We even have HxDOS, which runs Win32 applications, including console applications. For example, even a modern version of 7-zip (console version) runs perfectly on ancient DOS computers.
This is something I was able to achieve independently back in 2001 by writing a small DOS program that switched CPU into 32-bit protected mode, loaded a PE (portable executable) exe file into the memory together with DLL modules it depended upon.
The next step was to write KERNEL32.dll etc modules that were used by executable files of interest. It turned out to be a relatively easy task - only a handful of Win32 modules and their API functions were actually used by the real programs I was trying to run under the DOS. And those API implementations were mostly stubs that translated, say, I/O calls from a program into corresponding DOS calls.
Having that trick upon my sleeve, I vividly remember of being able to run 32-bit Borland C++ compiler (bcc32.exe) and linker for Windows under the raw DOS environment. Don't ask why, I did it because I could.
Okay, I won't ask why you did it, but I know I would have liked to run their IDE under DOS instead of Windows. Back in that era, Windows was very slow and clunky, and I was pretty unhappy when I "upgraded" to Borland 4.0 (IIRC) which required Windows.
Fortunately, I switched to Linux around the same time.
I had similar intentions - I was deep into OS development back then, so I wanted to have a 32-bit C/C++ compiler that would effortlessly target 80386+ CPUs.
Borland C++ was my favorite one because it supported official x86 assembly syntax (Intel). In contrast, GNU tools of the day had their own kinky x86 syntax which made me uneasy. It so happened that the Borland compiler that was able to target a 32-bit CPU, required a 32-bit CPU itself to run. DOS only provided 16-bit environment. That's why I went to those lengths of writing a custom 32-bit PE loader that would allow me to run some 32-bit Windows applications right under the DOS.
DOS was a preferable environment because it was fast and allowed booting your own OS kernels without doing a full computer reboot - you just ran an executable loader and it took control away from the DOS and gave it to your OS. And then when you "exited" your OS, instead of rebooting, it was returning back to the DOS provided that the OS kernel you were running was careful enough to preserve/restore the RAM content upon exit.
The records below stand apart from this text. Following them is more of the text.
(** * ThreeDeeRender renderables: circle grids, LD object lists, cuboid tool

    A shallow embedding of the scene extensions under
    [packages/studio-base/src/panels/ThreeDeeRender/renderables]:
    [RenderableCircleList], [CircleGrids], [LDObjectListRenderable] with the
    message normalizers of [LDObjectList.ts], and [DrawCuboidTool].

    Conventions of the embedding.
    - A JavaScript [number] is a binary64 number.  The extensions are
      modelled on integer-valued numbers, as integers of [Z]: the grid
      settings are integers (the number inputs step by 10), and binary64
      arithmetic is exact on integers as long as no magnitude exceeds 2^53.
      [Binary64] has the numbers themselves, as [SpecFloat] of the Standard
      Library specifies them: the loop of [_range] on them, which the
      integer model is proved to agree with on those integers, and the
      binary32 numbers of a position attribute.  Message payload numbers are
      only copied and compared.
    - Objects that the code compares or shares by reference (three.js
      geometries, materials, meshes, labels, the [scale] object of a marker)
      carry a [handle], drawn from the allocation counter of a [Heap].
    - [dispose()] calls on three.js resources are appended to the heap's
      log, so that "disposed exactly once" is a statement about that log.
    - A call that does not return (the [for] loop of [_range] when the step
      is 0) is [None]. *)

From Stdlib Require Import ZArith Lia.
From Stdlib Require SpecFloat.
From stdpp Require Import base option list gmap strings pretty.

#[local] Set Warnings "-clear-no-such-hyp".

Local Open Scope Z_scope.

(** ** Handles, the allocation heap and its monad *)

Module Three.

Definition handle := nat.

Record Heap := {
  next_handle : handle;          (* every smaller handle has been allocated *)
  dispose_log : list handle      (* one entry per [dispose()] call, oldest first *)
}.

Definition empty_heap : Heap := {| next_handle := 0%nat; dispose_log := [] |}.

(** Computations over the heap that may fail to return. *)
Definition M (A : Type) : Type := Heap -> option (A * Heap).

Definition ret {A} (a : A) : M A := fun h => Some (a, h).

Definition bind {A B} (m : M A) (k : A -> M B) : M B :=
  fun h => match m h with
           | Some (a, h') => k a h'
           | None => None
           end.

Definition lift {A} (o : option A) : M A :=
  fun h => match o with Some a => Some (a, h) | None => None end.

(** [new X(...)]: a fresh object identity. *)
Definition fresh (h : Heap) : handle * Heap :=
  (next_handle h, {| next_handle := S (next_handle h); dispose_log := dispose_log h |}).

(** [x.dispose()] on a three.js resource. *)
Definition log_dispose (x : handle) (h : Heap) : Heap :=
  {| next_handle := next_handle h; dispose_log := dispose_log h ++ [x] |}.

Definition alloc : M handle := fun h => Some (fresh h).

Definition dispose (x : handle) : M unit := fun h => Some (tt, log_dispose x h).

(** [parent.add(o)] of three.js on the children of [parent]: an object that
    is already a child is moved to the end. *)
Definition add_child (children : list handle) (o : handle) : list handle :=
  filter (fun c => c <> o) children ++ [o].

(** [o.removeFromParent()] / [parent.remove(o)]. *)
Definition remove_child (children : list handle) (o : handle) : list handle :=
  filter (fun c => c <> o) children.

(** [xs.forEach(f)] for an effectful [f]. *)
Fixpoint forEach {A} (f : A -> M unit) (xs : list A) : M unit :=
  match xs with
  | [] => ret tt
  | x :: xs' => bind (f x) (fun _ => forEach f xs')
  end.

End Three.

Import Three.

(** [o?.f]: property access through a value that may be undefined. *)
Definition chain {A B} (o : option A) (f : A -> option B) : option B :=
  match o with
  | Some a => f a
  | None => None
  end.

Notation "x <- m ;; k" := (Three.bind m (fun x => k))
  (at level 100, m at next level, right associativity, only parsing).
Notation "m ;;; k" := (Three.bind m (fun _ => k))
  (at level 100, right associativity, only parsing).

(** ** JavaScript numbers

    Binary64 numbers and their operations, as [SpecFloat] specifies them
    (precision 53, infinities at exponent 1024). *)

Module Binary64.

Import SpecFloat.

Definition number : Type := spec_float.

Definition prec : Z := 53.
Definition emax : Z := 1024.

(** [a + b], [a < b] and [a <= b]; [a > b] is [b < a] and [a >= b] is
    [b <= a].  A comparison with NaN is false. *)
Definition add (a b : number) : number := SFadd prec emax a b.
Definition ltb (a b : number) : bool := SFltb a b.
Definition leb (a b : number) : bool := SFleb a b.

(** The number that an integer literal denotes: the nearest double. *)
Definition of_Z (z : Z) : number := binary_normalize prec emax z 0 false.

(** [Math.fround]: the double of the nearest binary32 number, which is what
    a [Float32Array] holds of a number stored into it. *)
Definition fround (x : number) : number :=
  match x with
  | S754_finite s m e =>
      match binary_round 24 128 s m e with
      | S754_finite s' m' e' => binary_round prec emax s' m' e'
      | y => y
      end
  | _ => x
  end.

(** [RenderableCircleList._range] on numbers.  The [for] loop takes [fuel]
    tests of its condition at most; [None] is a loop that has not ended by
    then. *)
Fixpoint _range_loop (fuel : nat) (i rangeStop rangeStep : number) (result : list number)
  : option (list number) :=
  match fuel with
  | O => None
  | S fuel' =>
      if (if ltb (of_Z 0) rangeStep then ltb i rangeStop else ltb rangeStop i)
      then _range_loop fuel' (add i rangeStep) rangeStop rangeStep (result ++ [i])
      else Some result
  end.

Definition _range (fuel : nat) (start : number) (stop step : option number)
  : option (list number) :=
  let '(rangeStart, rangeStop) :=
    match stop with
    | None => (of_Z 0, start)
    | Some s => (start, s)
    end in
  let rangeStep := default (of_Z 1) step in
  if (ltb (of_Z 0) rangeStep && leb rangeStop rangeStart)
     || (ltb rangeStep (of_Z 0) && leb rangeStart rangeStop)
  then Some []
  else _range_loop fuel rangeStart rangeStop rangeStep [].

End Binary64.

(** ** ROS message types and their normalizers

    Every message type is declared once, over the wrapper [F] of its
    fields: [option] gives the [PartialMessage<T>] of the wire, [Full] the
    normalized message. *)

Module Ros.

Local Set Implicit Arguments.
Local Set Maximal Implicit Insertion.

Local Notation "o ?. f" := (chain o f)
  (at level 2, f at level 1, left associativity, format "o ?. f").
Local Notation "o ?? d" := (default d o) (at level 40, left associativity).

Definition Full (T : Type) : Type := T.

Record Time_ (F : Type -> Type) := { sec : F Z; nsec : F Z }.
Record Vector3_ (F : Type -> Type) := { x : F Z; y : F Z; z : F Z }.
Record Quaternion_ (F : Type -> Type) := { qx : F Z; qy : F Z; qz : F Z; qw : F Z }.
Record Pose_ (F : Type -> Type) := {
  position : F (Vector3_ F);
  orientation : F (Quaternion_ F)
}.
Record ColorRGBA_ (F : Type -> Type) := { r : F Z; g : F Z; b : F Z; a : F Z }.
Record Header_ (F : Type -> Type) := { frame_id : F string; stamp : F (Time_ F) }.
Record Twist_ (F : Type -> Type) := {
  linear : F (Vector3_ F);
  angular : F (Vector3_ F)
}.

Abbreviation Time := (Time_ Full).
Abbreviation Vector3 := (Vector3_ Full).
Abbreviation Quaternion := (Quaternion_ Full).
Abbreviation Pose := (Pose_ Full).
Abbreviation ColorRGBA := (ColorRGBA_ Full).
Abbreviation Header := (Header_ Full).
Abbreviation Twist := (Twist_ Full).

Definition TIME_ZERO : Time := {| sec := 0; nsec := 0 |}.

(** [toNanoSec] of [@foxglove/rostime]. *)
Definition toNanoSec (t : Time) : Z := sec t * 1000000000 + nsec t.

(** A normalized message read at the type of a partial one. *)
Definition Time_as_partial (t : Time) : Time_ option :=
  {| sec := Some (sec t); nsec := Some (nsec t) |}.
Definition Vector3_as_partial (v : Vector3) : Vector3_ option :=
  {| x := Some (x v); y := Some (y v); z := Some (z v) |}.
Definition Quaternion_as_partial (q : Quaternion) : Quaternion_ option :=
  {| qx := Some (qx q); qy := Some (qy q); qz := Some (qz q); qw := Some (qw q) |}.
Definition Pose_as_partial (p : Pose) : Pose_ option :=
  {| position := Some (Vector3_as_partial (position p));
     orientation := Some (Quaternion_as_partial (orientation p)) |}.
Definition ColorRGBA_as_partial (c : ColorRGBA) : ColorRGBA_ option :=
  {| r := Some (r c); g := Some (g c); b := Some (b c); a := Some (a c) |}.
Definition Header_as_partial (h : Header) : Header_ option :=
  {| frame_id := Some (frame_id h); stamp := Some (Time_as_partial (stamp h)) |}.
Definition Twist_as_partial (t : Twist) : Twist_ option :=
  {| linear := Some (Vector3_as_partial (linear t));
     angular := Some (Vector3_as_partial (angular t)) |}.

(** Modelled from the spec: the normalizers of [../normalizeMessages] are
    not among the sources.  Each fills every missing field with its default:
    0 for a number, the empty string, the zero time, and the normalized
    nested message. *)
Definition normalizeTime (time : option (Time_ option)) : Time :=
  {| sec := time?.sec ?? 0; nsec := time?.nsec ?? 0 |}.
It gave a huge productivity boost back then. Later, however, I switched to Windows and was using Bochs (open-source x86 PC emulator) to effortlessly run the OS I was working on.
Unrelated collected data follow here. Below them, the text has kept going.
(** C8, as stated, fails: a select control whose only option key is the empty
    string passes the filter and is rendered as the bare quoted key. *)
Lemma select_without_named_option_is_bare :
  should_skip "align" (JObj default_only_select) = Some false
  ∧ format_control sample_repr "align" (JObj default_only_select) = Some "`align`"
  ∧ ¬ every_fragment_has_parenthetical.
Proof.
  split; [reflexivity|]. split; [reflexivity|]. intros H.
  destruct (H sample_repr "align" default_only_select eq_refl) as [body [_ Hbody]].
  vm_compute in Hbody. discriminate Hbody.
Qed.

(** C8, amended.  Every control descriptor gets the quoted key followed by a
    parenthetical, except a select control whose truthy [options] is neither
    a list nor a mapping with a non-empty key.  For a choose control with an
    options mapping, the keys of the mapping stand between the parentheses,
    separated by a comma and a space.  What stands between the parentheses
    is empty in two cases only: the type itself renders as the empty text,
    or the control is a choose control whose options mapping has no key, or
    the empty key alone. *)
Theorem format_control_parenthetical (repr : json → string) (key : string)
    (m : list (string * json)) :
  let ctype := default (JStr "unknown") (Py.dict_get "type" m) in
  let options := default (JObj []) (Py.dict_get "options" m) in
  (Py.is_str ctype "select" = true → Py.truthy options = true →
   Py.is_list options = true
   ∨ ∃ o, options = JObj o ∧ non_empty (map fst o) ≠ []) →
  ∃ body,
    format_control repr key (JObj m) = Some (quoted key +:+ " (" +:+ body +:+ ")")
    ∧ (∀ o, Py.is_str ctype "choose" = true → options = JObj o →
            body = Py.join ", " (map fst o))
    ∧ (body = "" ↔
       Py.str repr ctype = ""
       ∨ (Py.is_str ctype "choose" = true
          ∧ ∃ o, options = JObj o ∧ (map fst o = [] ∨ map fst o = [""]))).
Proof.
  intros ctype options Hsel.
  unfold format_control, Py.get_d, Py.get. cbn [obind].
  fold ctype options.
  set (default_ := default (JStr "") (Py.dict_get "default" m)).
  clearbody ctype options default_.
  assert (Hplain :
             Py.is_str ctype "choose" = false ∨ Py.is_dict options = false →
             (∀ o, Py.is_str ctype "choose" = true → options = JObj o →
                   Py.str repr ctype = Py.join ", " (map fst o))
             ∧ (Py.str repr ctype = "" ↔
                Py.str repr ctype = ""
                ∨ (Py.is_str ctype "choose" = true
                   ∧ ∃ o, options = JObj o ∧ (map fst o = [] ∨ map fst o = [""])))).
  { intros Hno. split.
    - intros o Hc ->. destruct Hno as [Hno|Hno]; [congruence | discriminate Hno].
    - split; [now left|]. intros [H | [Hc [o [-> _]]]]; [exact H|].
      destruct Hno as [Hno|Hno]; [congruence | discriminate Hno]. }
  destruct (Py.is_list options) eqn:Hlist.
  { exists (Py.str repr ctype). split; [reflexivity|]. apply Hplain. right.
    now destruct options. }
  destruct (Py.is_str ctype "select") eqn:Hselect.
  { apply is_str_eq in Hselect. subst ctype.
    destruct (Py.truthy options) eqn:Htruthy; cbn [andb].
    - destruct (Hsel eq_refl eq_refl) as [Habs | [o [Ho Hne]]]; [discriminate|].
      rewrite Ho. cbn [Py.keys obind].
      pose proof (non_empty_Forall (map fst o)) as Hall.
      destruct (non_empty (map fst o)) as [|k ks] eqn:E; [now elim Hne|].
      destruct (length (k :: ks) <=? 6)%nat.
      + exists (Py.join ", " (k :: ks)). split; [reflexivity|]. split.
        * intros o' Hc. vm_compute in Hc. discriminate Hc.
        * split; [intros Hb; now apply join_not_empty in Hb|].
          intros [Hs | [Hc _]]; [vm_compute in Hs; discriminate Hs
                                | vm_compute in Hc; discriminate Hc].
      + exists (Py.join ", " (firstn 5 (k :: ks)) +:+ ", +"
                +:+ Py.str_int (Z.of_nat (length (k :: ks)) - 5)).
        split; [now rewrite !append_assoc|]. split.
        * intros o' Hc. vm_compute in Hc. discriminate Hc.
        * split; [intros Hb; apply append_eq_nil in Hb as [_ Hb]; discriminate Hb|].
          intros [Hs | [Hc _]]; [vm_compute in Hs; discriminate Hs
                                | vm_compute in Hc; discriminate Hc].
    - exists "select". labelled. }
  cbn [andb].
  destruct (Py.is_str ctype "choose") eqn:Hchoose.
  { apply is_str_eq in Hchoose. subst ctype.
    destruct (Py.is_dict options) eqn:Hdict; cbn [andb].
    - destruct options as [| | | | | |o]; try discriminate.
      cbn [Py.keys obind]. exists (Py.join ", " (map fst o)).
      split; [reflexivity|]. split.
      + now intros o' _ [= <-].
      + rewrite join_empty. split.
        * intros H. right. split; [reflexivity|]. now exists o.
        * intros [Hs | [_ [o' [[= <-] H]]]]; [discriminate Hs | exact H].
    - exists "choose". split; [reflexivity|]. split.
      + intros o _ ->. discriminate Hdict.
      + split; [discriminate|].
        intros [Hs | [_ [o [-> _]]]]; [discriminate Hs | discriminate Hdict]. }
  cbn [andb].
  fixed_label ctype "repeater" "repeater".
  fixed_label ctype "switcher" "on/off".
  fixed_label ctype "color" "color".
  destruct (Py.is_str ctype "slider") eqn:Hslider.
  { apply is_str_eq in Hslider. subst ctype.
    destruct (_ && _ && _).
    - exists ("slider, default: " +:+ Py.str repr (Py.field_d default_ "size" JNull)
              +:+ Py.str repr (Py.field_d default_ "unit" (JStr ""))).
      labelled.
    - exists "slider". labelled. }
  fixed_label ctype "dimensions" "dimensions".
  fixed_label ctype "media" "media".
  fixed_label ctype "gallery" "gallery".
  fixed_label ctype "icons" "icons".
  fixed_label ctype "url" "url".
  fixed_label ctype "wysiwyg" "wysiwyg".
  destruct (_ || _ || _) eqn:Hkind.
  - destruct default_ as [| | | |d| |];
      try (exists (Py.str repr ctype); split; [reflexivity | apply Hplain; now left]).
    destruct (_ && _).
    + exists (Py.str repr ctype +:+ ", default: " +:+ dquote +:+ d +:+ dquote).
      split; [now rewrite !append_assoc|]. split.
      * intros o Hc. congruence.
      * split; [intros Hb; apply append_eq_nil in Hb as [_ Hb]; discriminate Hb|].
        intros [Hs | [Hc _]]; [|congruence].
        apply orb_true_iff in Hkind as [Hkind | Hkind];
          [apply orb_true_iff in Hkind as [Hkind | Hkind]|];
          apply is_str_eq in Hkind; subst ctype; discriminate Hs.
    + exists (Py.str repr ctype). split; [reflexivity | apply Hplain; now left].
  - exists (Py.str repr ctype). split; [reflexivity | apply Hplain; now left].
Qed.

(** ** Grouping and the widget block *)

Lemma is_advanced_inv (section_tabs : gmap string json) (key : string) (ctrl : json) :
  is_advanced section_tabs (key, ctrl) = true →
  should_skip key ctrl = Some false
  ∧ ∃ section tab,
      control_section ctrl = Some section
      ∧ control_tab section_tabs ctrl section = Some tab
      ∧ Py.is_str tab "advanced" = true.
Proof.
  unfold is_advanced, effective_tab. cbn [fst snd].
  destruct (should_skip key ctrl) as [[|]|]; try discriminate.
  destruct (control_section ctrl) as [section|]; [|discriminate]. cbn [obind].
  destruct (control_tab section_tabs ctrl section) as [tab|] eqn:Htab; [|discriminate].
  intros H. split; [reflexivity|]. now exists section, tab.
Qed.

Lemma should_skip_false_not_section (key : string) (ctrl : json) :
  should_skip key ctrl = Some false →
  ∃ ty, Py.get ctrl "type" = Some ty
        ∧ Py.is_str (default JNull ty) "section" = false.
Proof.
  unfold should_skip.
  destruct (Py.startswith key "_"); [discriminate|].
  destruct (Py.get ctrl "type") as [ty|]; [|discriminate]. cbn [obind].
  intros H. exists ty. split; [reflexivity|].
  destruct (default JNull ty) as [| | | |s| |]; try reflexivity.
  cbn [Py.in_set Py.hashable obind] in H.
  destruct (Py.mem s SKIP_TYPES) eqn:Hmem; [discriminate|].
  cbn [Py.is_str]. destruct (String.eqb s "section") eqn:E; [|reflexivity].
  apply String.eqb_eq in E. subst s. discriminate Hmem.
Qed.

Section Widget.
Variable repr : json → string.
Variables section_labels section_tabs : gmap string json.

(** A turn of the grouping loop leaves [grouped] as it is on a control that
    is skipped or advanced. *)
Lemma file_control_dropped (kc : string * json) (grouped : list (string * group)) :
  should_skip kc.1 kc.2 = Some true ∨ is_advanced section_tabs kc = true →
  file_control repr section_labels section_tabs kc grouped = Some grouped.
Proof.
  destruct kc as [key ctrl]. intros [Hskip | Hadv]; cbn [file_control].
  - cbn [fst snd] in Hskip. now rewrite Hskip.
  - apply is_advanced_inv in Hadv as [Hskip [section [tab [Hs [Ht Ha]]]]].
    rewrite Hskip. cbn [obind]. rewrite Hs. cbn [obind]. rewrite Ht. cbn [obind].
    now rewrite Ha.
Qed.

(** On any other control it adds the control to the group of its key. *)
Lemma file_control_filed (kc : string * json) (section tab : json)
    (grouped : list (string * group)) :
  filed section_tabs kc section tab →
  Py.is_str tab "advanced" = false →
  file_control repr section_labels section_tabs kc grouped
  = let? label := Py.lookup_d section_labels section section in
    Some (add_to_group (group_key repr tab section) label tab kc grouped).
Proof.
  destruct kc as [key ctrl]. intros [Hskip [Hs Ht]] Ha.
  cbn [fst snd] in Hskip, Hs, Ht. cbn [file_control].
  rewrite Hskip. cbn [obind]. rewrite Hs. cbn [obind]. rewrite Ht. cbn [obind].
  now rewrite Ha.
Qed.

Lemma file_control_cases (kc : string * json) (grouped grouped' : list (string * group)) :
  file_control repr section_labels section_tabs kc grouped = Some grouped' →
  grouped' = grouped
  ∨ ∃ section tab label,
      filed section_tabs kc section tab
      ∧ Py.is_str tab "advanced" = false
      ∧ Py.lookup_d section_labels section section = Some label
      ∧ grouped' = add_to_group (group_key repr tab section) label tab kc grouped.
Proof.
  destruct kc as [key ctrl]. cbn [file_control]. unfold filed. cbn [fst snd].
  destruct (should_skip key ctrl) as [[|]|]; cbn [obind];
    [intros [= <-]; now left | | discriminate].
  destruct (control_section ctrl) as [section|]; cbn [obind]; [|discriminate].
  destruct (control_tab section_tabs ctrl section) as [tab|] eqn:Ht; cbn [obind];
    [|discriminate].
  destruct (Py.is_str tab "advanced") eqn:Ha; [intros [= <-]; now left|].
  destruct (Py.lookup_d section_labels section section) as [label|] eqn:Hl;
    cbn [obind]; [|discriminate].
  intros [= <-]. right. exists section, tab, label. auto.
Qed.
I once asked GNU people why they had such weird non-standard syntax for inline x86 assembly. Their answer was that the GNU syntax was just easier to implement in their existing toolchain of the day. Their big idea was to have a semi-universal implementation of the assembler where a particular CPU syntax was just a small, mostly declarative piece of code and configuration. The support of the canonical Intel syntax for x86 assembly would require significantly more efforts. As far as I know, the idea of a weird but universal assembly syntax came from the original Unix developed by AT&T. My take was: come on, it's just a syntax, a relatively miniscule effort required to implement the idiomatic x86 assembly support is nothing compared to pains a custom non-standard syntax may give to people.
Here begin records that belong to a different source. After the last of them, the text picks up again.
(** While a pair is shown the bar holds the value computed for it. *)
Lemma reachable_bar_shown
    (fonts : list font) (n : nat) (s : FontTesterApp) (bar : option Z) :
  length fonts <= 1000 ->
  reachable_bar fonts n s bar ->
  selection_enabled s = true ->
  bar = progress s.
Proof.
  intros Hlen R Hsel.
  destruct (progress_checked fonts n s Hlen
              (reachable_bar_reachable fonts n s bar R) Hsel)
    as (v & Ev & _).
  destruct R as [s E|n s bar k s' R Hsel0 E].
  - destruct (Nat.lt_ge_cases (length fonts) 2) as [Hs|Hl].
    + rewrite (init_small fonts Hs) in E. discriminate.
    + destruct (init_large fonts Hl) as (p & Ep & E').
      rewrite E' in E. injection E as <-.
      change (progress (show_pair (constructed fonts) p))
        with (progress (constructed fonts)) in Ev |- *.
      unfold init_bar, call_budget.
      cbn [update_fonts_bar constructed current_round_fonts
           current_pair_index].
      rewrite Ep.
      change (mkApp fonts [] 0 1 (calculate_total_rounds (length fonts)) []
                    true "" "" StatusBlank) with (constructed fonts).
      rewrite Ev. reflexivity.
  - destruct (select_outcome k s s' Hsel0 E) as (p & Ep & O).
    rewrite (select_bar_eq k s bar p Hsel0 Ep).
    rewrite (bar_after_pick s s' _ bar Hsel0 O), Hsel, Ev. reflexivity.
Qed.




(** ** Pairs of a list without repetition *)

Lemma pairs_in (l : list font) (p : font * font) :
  In p (pairs l) -> In (fst p) l /\ In (snd p) l.
Proof.
  induction l as [| a | a b l IH] using list_ind_by_two.
  - intros [].
  - intros [].
  - rewrite pairs_cons2. intros [<-|H]; simpl.
    + tauto.
    + destruct (IH H). tauto.
Qed.

Lemma pairs_nth (l : list font) (i : nat) (p : font * font) :
  nth_error (pairs l) i = Some p ->
  nth_error l (2 * i) = Some (fst p) /\ nth_error l (2 * i + 1) = Some (snd p).
Proof.
  revert i. induction l as [| a | a b l IH] using list_ind_by_two; intro i.
  - destruct i; discriminate.
  - destruct i; discriminate.
  - rewrite pairs_cons2. destruct i as [|i].
    + intro H. injection H as <-. split; reflexivity.
    + cbn [nth_error]. intro H. destruct (IH i H) as [H1 H2].
      replace (2 * S i) with (S (S (2 * i))) by lia.
      replace (S (S (2 * i)) + 1) with (S (S (2 * i + 1))) by lia.
      split; assumption.
Qed.

Lemma index_of_nth (l : list font) (i : nat) (f : font) :
  NoDup l -> nth_error l i = Some f -> index_of f l = i.
Proof.
  intro H. revert i. induction H as [|x l Hx Hl IH]; intro i.
  - destruct i; discriminate.
  - destruct i as [|i]; cbn [nth_error index_of].
    + intro E. injection E as ->. rewrite String.eqb_refl. reflexivity.
    + intro E. destruct (String.eqb_spec x f) as [->|N].
      * exfalso. apply Hx. eapply nth_error_In; eauto.
      * f_equal. apply IH, E.
Qed.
Aside from the software, I’d love a modern version of this laptop too. Sturdy keys with lots of travel, just the right screen size. Imagine a unibody built of this form factor, with modern SSD and RAM. The amount of battery one could fit in at that thickness would last you a week in a single charge.
There really is surprisingly little difference between real and protected mode, it mainly affects how segment registers are loaded. Internally, each segment register has a base and limit field that is used the same regardless of mode.
Loading a segment register in real mode sets the base to the value shifted left by 4 bits, but leaves the limit unchanged. By briefly entering protected mode and loading descriptors with a limit of 4 GiB, it would remain that way after switching back to real mode, giving access to the full address space (this is called "flat real", "unreal", or "voodoo" mode).